Sunday, January 19, 2014

First Day of School/Internship (repost from my old blog)

    Yesterday was the first day at my new placement in the 6th grade classroom, and it was incredible. The students are so enthusiastic to learn, and most of them seem genuinely enthusiastic about reading and writing. I believe that this placement will challenge me in ways that I had not previously considered because these students have a work ethic like none I have seen.


            Advice on being successful in the new 

                   classroom, from my students. 


     I also think it will be challenging because of my teacher. She is an incredible teacher who pushes back against the idea that instruction needs to be traditional in order to be effective. She incorporates centers as a regular component of her honors classes, but she knows her students so well that she is aware the general class can't handle that freedom (she said it was a learning process). While this is her first year at this school, she has been teaching for several years and is even writing her second book. Where she finds the time to write and to lecture and to be such an awesome instructor, all while maintaining a personal life, I'll never know. She is truly an incredible person, and I know that I'm going to learn a lot from her.

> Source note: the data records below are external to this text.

Lemma steady_bind {A B : Type} (m : Eff S A) (k : A -> Eff S B) : steady m -> (forall a, steady (k a)) -> steady (m ≫= k).
Proof. intros Hm Hk s. unfold mbind, eff_bind. destruct (Hm s) as [[[a|e] s'] ->]; [apply Hk|by eexists]. Qed.
Lemma steady_ret {A : Type} (a : A) : steady (mret a).
Proof. by eexists. Qed.
Lemma steady_lift {A : Type} (r : Result FerroError A) : steady (lift r).
Proof. by eexists. Qed.
Lemma steady_throw {A : Type} e : steady (throw (A := A) e).
Proof. by eexists. Qed.
Lemma steady_set f : steady (eset f).
Proof. by eexists. Qed.
Lemma steady_get : steady eget.
Proof. by eexists. Qed.

Lemma ran_runs {A : Type} (m : Eff S A) s Φ : steady m -> runs m s Φ -> ran m s Φ.
Proof. intros Ht. unfold runs, ran. by destruct (Ht s) as [[r s'] ->]. Qed.

End ran.

Create HintDb cow_steady.
#[export] Hint Resolve steady_ret steady_lift steady_throw steady_set steady_get : cow_steady.
Ltac steady := repeat (first [solve [eauto with cow_steady] | apply steady_bind; [|intros] | case_goal]).

Lemma steady_take_page a : steady (take_page a).
Proof. unfold take_page, set_extent. steady. Qed.
Lemma steady_allocate : steady allocate.
Proof. unfold allocate. steady. Qed.
#[export] Hint Resolve steady_take_page steady_allocate : cow_steady.
Lemma steady_reserve_loop fuel count start have attempts : steady (reserve_loop fuel count start have attempts).
Proof. revert start have attempts. induction fuel as [|fuel IH]; intros; cbn [reserve_loop]; steady. Qed.
#[export] Hint Resolve steady_reserve_loop : cow_steady.
Lemma steady_arena_for b : steady (arena_for b).
Proof. unfold arena_for, alloc_arena, reserve_extent, meta, set_extent. steady. Qed.
Lemma steady_alloc_in a ty birth : steady (alloc_in_arena a ty birth).
Proof. unfold alloc_in_arena, write_page. steady. Qed.
#[export] Hint Resolve steady_arena_for steady_alloc_in : cow_steady.
Lemma steady_alloc_for b ty epoch : steady (alloc_for b ty epoch).
Proof. unfold alloc_for. steady. Qed.
Lemma steady_cow_page p b epoch : steady (cow_page p b epoch).
Proof. unfold cow_page, read_page, meta, write_page. steady. Qed.
#[export] Hint Resolve steady_alloc_for steady_cow_page : cow_steady.

(** * Pages in use *)

Definition in_use (s : CowStore) (p : PageId) : Prop := exists a, issued s a p.

Definition nothing (p : PageId) : Prop := False.

(** [s'] is [s] with the pages of [X] rewritten and perhaps more pages in use. *)
Record advance (X : PageId -> Prop) (s s' : CowStore) : Prop := mkAdvance {
  adv_ok : store_ok s';
  adv_use p : in_use s p -> in_use s' p;
  adv_pages p : in_use s p -> ~ X p -> pages s' !! p = pages s !! p
}.

Lemma adv_same s s' p : advance nothing s s' -> in_use s p -> pages s' !! p = pages s !! p.
Proof. intros Ha Hp. exact (adv_pages _ _ _ Ha p Hp (fun H => H)). Qed.

Lemma advance_refl X s : store_ok s -> advance X s s.
Proof. intros H. by split. Qed.

Lemma advance_trans X s1 s2 s3 : advance X s1 s2 -> advance X s2 s3 -> advance X s1 s3.
Proof.
  intros [_ U1 P1] [O2 U2 P2]. split; [done|auto|]. intros p Hp HX. rewrite P2, P1; auto.
Qed.

Lemma advance_then (X Y : PageId -> Prop) s1 s2 s3 :
  advance X s1 s2 -> advance Y s2 s3 -> (forall p, in_use s1 p -> Y p -> X p) -> advance X s1 s3.
Proof.
  intros [_ U1 P1] [O2 U2 P2] H. split; [done|auto|]. intros p Hp HX. rewrite P2; [auto|auto|]. intros HY. by apply HX, H.
Qed.

Lemma advance_weaken (X Y : PageId -> Prop) s s' : (forall p, in_use s p -> X p -> Y p) -> advance X s s' -> advance Y s s'.
Proof. intros H [O U P]. split; [done|done|]. intros p Hp HY. apply P; [done|]. intros HX. by apply HY, H. Qed.

Lemma advance_evolves s s' : store_ok s -> keeps s s' -> evolves s s' -> advance nothing s s'.
Proof.
  intros Hok Hk [Hb Hp]. split; [apply Hk| |].
  - intros p [a Ha]. exists a. by eapply issued_books.
  - intros p [a Ha] _. destruct (Hp p) as [|Hav]; [done|]. by destruct (issued_not_avail s a p Hok Ha).
Qed.

Lemma in_use_width s p : store_ok s -> in_use s p -> (p < 4294967296)%N.
Proof. intros Hok [a Ha]. by eapply issued_width. Qed.

(** * Fresh pages *)

Lemma take_page_issues s a : store_ok s -> runs (take_page a) s (fun r s' => forall p, r = Ok p -> issued s' a p).
Proof.
  intros Hok. unfold take_page. run. destruct (extents s !! a) as [st|] eqn:E; cbn [ok_or]; [|done].
  pose proof (so_extent s Hok a st E) as [Hx1 Hx2 Hx3]. destruct (vec_pop (free_pages st)) as [[p rest]|] eqn:Ep.
  - apply vec_pop_Some in Ep. unfold set_extent. run. intros q [= <-]. rewrite Ep in Hx2, Hx3.
    eexists. cbn. rewrite lookup_insert_eq. split; [done|]. cbn. split; [apply Hx3; set_solver|].
    apply NoDup_app in Hx2 as (_ & Hd & _). intros Hin. apply (Hd p Hin). by left.
  - destruct (_ <=? _)%N eqn:El; [by run|]. unfold set_extent. run. intros q [= <-].
    eexists. cbn. rewrite lookup_insert_eq. split; [done|]. cbn. split; [lia|]. intros Hin%Hx3. lia.
Qed.

(** A page just taken: not in use before, in use now, with a page behind it. *)
Definition taken (s s' : CowStore) (p : PageId) (c : Content) : Prop :=
  ~ in_use s p /\ in_use s' p /\ exists pg, pages s' !! p = Some pg /\ content pg = c.

Lemma alloc_in_arena_takes s a ty birth : store_ok s ->
  runs (alloc_in_arena a ty birth) s (fun r s' => advance nothing s s' /\ forall p, r = Ok p -> taken s s' p (zeroed ty)).
Proof.
  intros Hok. pose proof (so_known s Hok) as Hk.
  eapply runs_mono; [|apply runs_both; [apply runs_both|];
    [exact (alloc_in_arena_keeps s s a ty birth (keeps_refl s Hok))|
     exact (alloc_in_arena_runs s s a ty birth (evolves_refl s Hk))|]].
  - intros r s' [[[Hke _] [Hev Hav]] H]. split; [by apply advance_evolves|]. intros p Hr. split.
    + intros [a' Ha']. by apply (issued_not_avail s a' p Hok Ha'), Hav.
    + exact (H p Hr).
  - unfold alloc_in_arena. run_step. eapply runs_mono; [|by apply take_page_issues].
    intros [p|e] s1 Hi; [|by cbn]. unfold write_page. run. intros q [= <-]. destruct (Hi p eq_refl) as (st & E & H).
    split; [exists a, st; done|]. cbn. rewrite lookup_insert_eq. by eexists.
Qed.

Lemma arena_for_advance s b : store_ok s -> runs (arena_for b) s (fun _ s' => advance nothing s s').
Proof.
  intros Hok. pose proof (so_known s Hok) as Hk.
  eapply runs_mono; [|exact (runs_both _ _ _ _ (arena_for_keeps s b Hok) (arena_for_runs s b Hk))].
  intros r s' [[Hke _] Hev]. by apply advance_evolves.
Qed.

Lemma taken_after s s1 s2 p c : advance nothing s s1 -> taken s1 s2 p c -> taken s s2 p c.
Proof. intros Ha (Hn & H). split; [|done]. intros Hu. by apply Hn, (adv_use _ _ _ Ha). Qed.

Lemma alloc_for_takes s b ty epoch : store_ok s ->
  runs (alloc_for b ty epoch) s (fun r s' => advance nothing s s' /\ forall p, r = Ok p -> taken s s' p (zeroed ty)).
Proof.
  intros Hok. unfold alloc_for. run_step. eapply runs_mono; [|by apply arena_for_advance].
  intros [a|e] s1 Ha; [|done]. eapply runs_mono; [|apply alloc_in_arena_takes, Ha].
  intros r s2 [Ha2 Ht]. split; [by eapply advance_trans|]. intros p Hr. eapply taken_after; [done|auto].
Qed.

(** The page to write in place of [p]: itself, or a fresh copy. *)
Definition shadows (s s' : CowStore) (p p' : PageId) (c : Content) : Prop :=
  (p' = p \/ ~ in_use s p') /\ in_use s' p' /\ exists pg, pages s' !! p' = Some pg /\ content pg = c.

Lemma advance_fresh s s' p pg : store_ok s' -> advance nothing s s' -> ~ in_use s p -> placed s' (arena_id pg) p ->
  advance nothing s (s' <| pages := <[p := pg]> (pages s') |>).
Proof.
  intros Hok [_ U P] Hn Hp. split.
  - apply (keeps_write s' s'); [by apply keeps_refl|done].
  - intros q Hq. apply (U q Hq).
  - intros q Hq HX. cbn. rewrite lookup_insert_ne; [by apply P|]. by intros ->.
Qed.

Lemma cow_page_shadows s p pg b epoch : store_ok s -> in_use s p -> pages s !! p = Some pg ->
  runs (cow_page p b epoch) s (fun r s' => advance nothing s s' /\
    forall cp, r = Ok cp -> cp_previous cp = p /\ (retire_previous cp = true -> ~ in_use s (cp_page cp))
      /\ shadows s s' p (cp_page cp) (content pg)).
Proof.
  intros Hok Hu E. unfold cow_page, read_page, meta. run. rewrite E. cbn [ok_or]. run.
  destruct (branches s !! b) as [m|]; cbn [ok_or]; [|split; [by apply advance_refl|done]]. run.
  destruct (privacy s pg b m epoch).
  { run. split; [by apply advance_refl|]. intros cp [= <-]. split_and!; [done|done|]. split; [by left|]. split; [done|]. by exists pg. }
  run_step. eapply runs_mono; [|by apply arena_for_advance]. intros [a|e] s1 Ha; [|done]. cbn. run_step.
  eapply runs_mono; [|exact (runs_both _ _ _ _ (alloc_in_arena_takes s1 a (page_type pg) epoch (adv_ok _ _ _ Ha))
    (alloc_in_arena_keeps s1 s1 a (page_type pg) epoch (keeps_refl s1 (adv_ok _ _ _ Ha))))].
  intros [new|e] s2 [[Ha2 Ht] [_ Hpl]]; cbn; [|split; [by eapply advance_trans|done]]. unfold write_page. run.
  destruct (Ht new eq_refl) as (Hn & Hnu & _).
  assert (~ in_use s new) as Hns by (intros H; by apply Hn, (adv_use _ _ _ Ha)). split.
  - apply advance_fresh; [apply Ha2|by eapply advance_trans|done|]. cbn. by apply Hpl.
  - intros cp [= <-]. split_and!; [done|done|]. split; [by right|]. split; [exact Hnu|]. cbn. rewrite lookup_insert_eq. by eexists.
Qed.

(** * The same, inside a write *)

Definition wrote {A : Type} (m : W A) (w : Writing) (Φ : Result FerroError A -> CowStore -> Prop) : Prop :=
  ran m w (fun r w' => Φ r (w_store w')).

Lemma wrote_mono {A : Type} (m : W A) w (Φ Ψ : _ -> _ -> Prop) :
  (forall r s', Φ r s' -> Ψ r s') -> wrote m w Φ -> wrote m w Ψ.
Proof. intros H. apply ran_mono. auto. Qed.

Lemma wrote_bind {A B : Type} (m : W A) (k : A -> W B) w (Φ : _ -> _ -> Prop) (Ψ : _ -> _ -> Prop) :
  wrote m w Φ -> (forall e s', Φ (Err e) s' -> Ψ (Err e) s') ->
  (forall a w', Φ (Ok a) (w_store w') -> wrote (k a) w' Ψ) -> wrote (m ≫= k) w Ψ.
Proof.
  intros Hm He Hk. apply ran_bind. eapply ran_mono; [|exact Hm]. intros [a|e] w' H; [by apply Hk|by apply He].
Qed.

Lemma wrote_ret {A : Type} (a : A) w (Φ : _ -> _ -> Prop) : Φ (Ok a) (w_store w) -> wrote (mret a) w Φ.
Proof. done. Qed.
Lemma wrote_throw {A : Type} e w (Φ : Result FerroError A -> _ -> Prop) : Φ (Err e) (w_store w) -> wrote (throw e) w Φ.
Proof. done. Qed.
Lemma wrote_lift {A : Type} (r : Result FerroError A) w (Φ : _ -> _ -> Prop) : Φ r (w_store w) -> wrote (lift r) w Φ.
Proof. done. Qed.
Lemma wrote_at {A : Type} (a : A) o w (Φ : _ -> _ -> Prop) : o = Some a -> Φ (Ok a) (w_store w) -> wrote (at_index o) w Φ.
Proof. by intros ->. Qed.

    While I know that I am going to learn so much from her in general, there are a couple of specific techniques I already know that she can teach me. The first, and the most important to me, is classroom management. While there are several students who have IEPs or 504s in her classes, you would never know by just observing her classroom. She has the students so engaged that she rarely, if ever, has to discipline. She actually told me the other day that she never raises her voice to her students because she never has to do so. This fact alone makes her markedly different from the teachers in my previous two placements.

    The second technique I want to learn from her is how to really generate assessments that incorporate the College and Career Ready Standards in an effective way. Instead of making her sixth graders do traditional reading and writing activities, my teacher has them post blogs both individually and collaboratively, read independently as well as to each other, and assesses them via projects rather than multiple choice tests. While she does administer multiple choice tests, they are used as a diagnostic tool on the students' parts rather than as a summative assessment that yields a finite grade. The really incredible aspect of this type of assessment is that my teacher has told me that her students perform well on the standardized tests although she doesn't "teach to the test". This is not to say that my teacher is concerned at all with the numbers game that has been created by a desire to measure achievement quantitatively; she is so student-focused when it comes to planning, that their good standardized test scores are simply a bonus.

     A final aspect of the school I'm at that makes my cooperating teacher's classroom such a wonderful space is the principal. In my first day, I saw the principal multiple times, two of which were actually inside of my teacher's classroom! In my first placement, I never saw the principal once. In my second placement, I saw the principal at lunch, but she never came into my classroom. This new principal is someone who seems very involved in every part of the school, without being overbearing. He trusts in his teachers, and he sets high expectations for the faculty and students in the school. As a former ELA teacher, the principal understands the important role that reading plays in the development of strong communicators. Above all, the principal recognizes that the College and Career Ready Standards are a baseline of expectations, and he makes that clear to his staff.

     One final thing, and I will end this first blog post. Because my teacher is so involved with using technology as a way to develop yourself professionally, she has encouraged me to set up a Twitter account and consider starting a blog. I have now done both. My PD Twitter handle is @Rachel_A_Hudson .

     I am so looking forward to this semester! I feel so honored to have been placed at this school and with this teacher. They're doing amazing things there, and I hope that I will get to carry this pedagogy with me into my own classroom.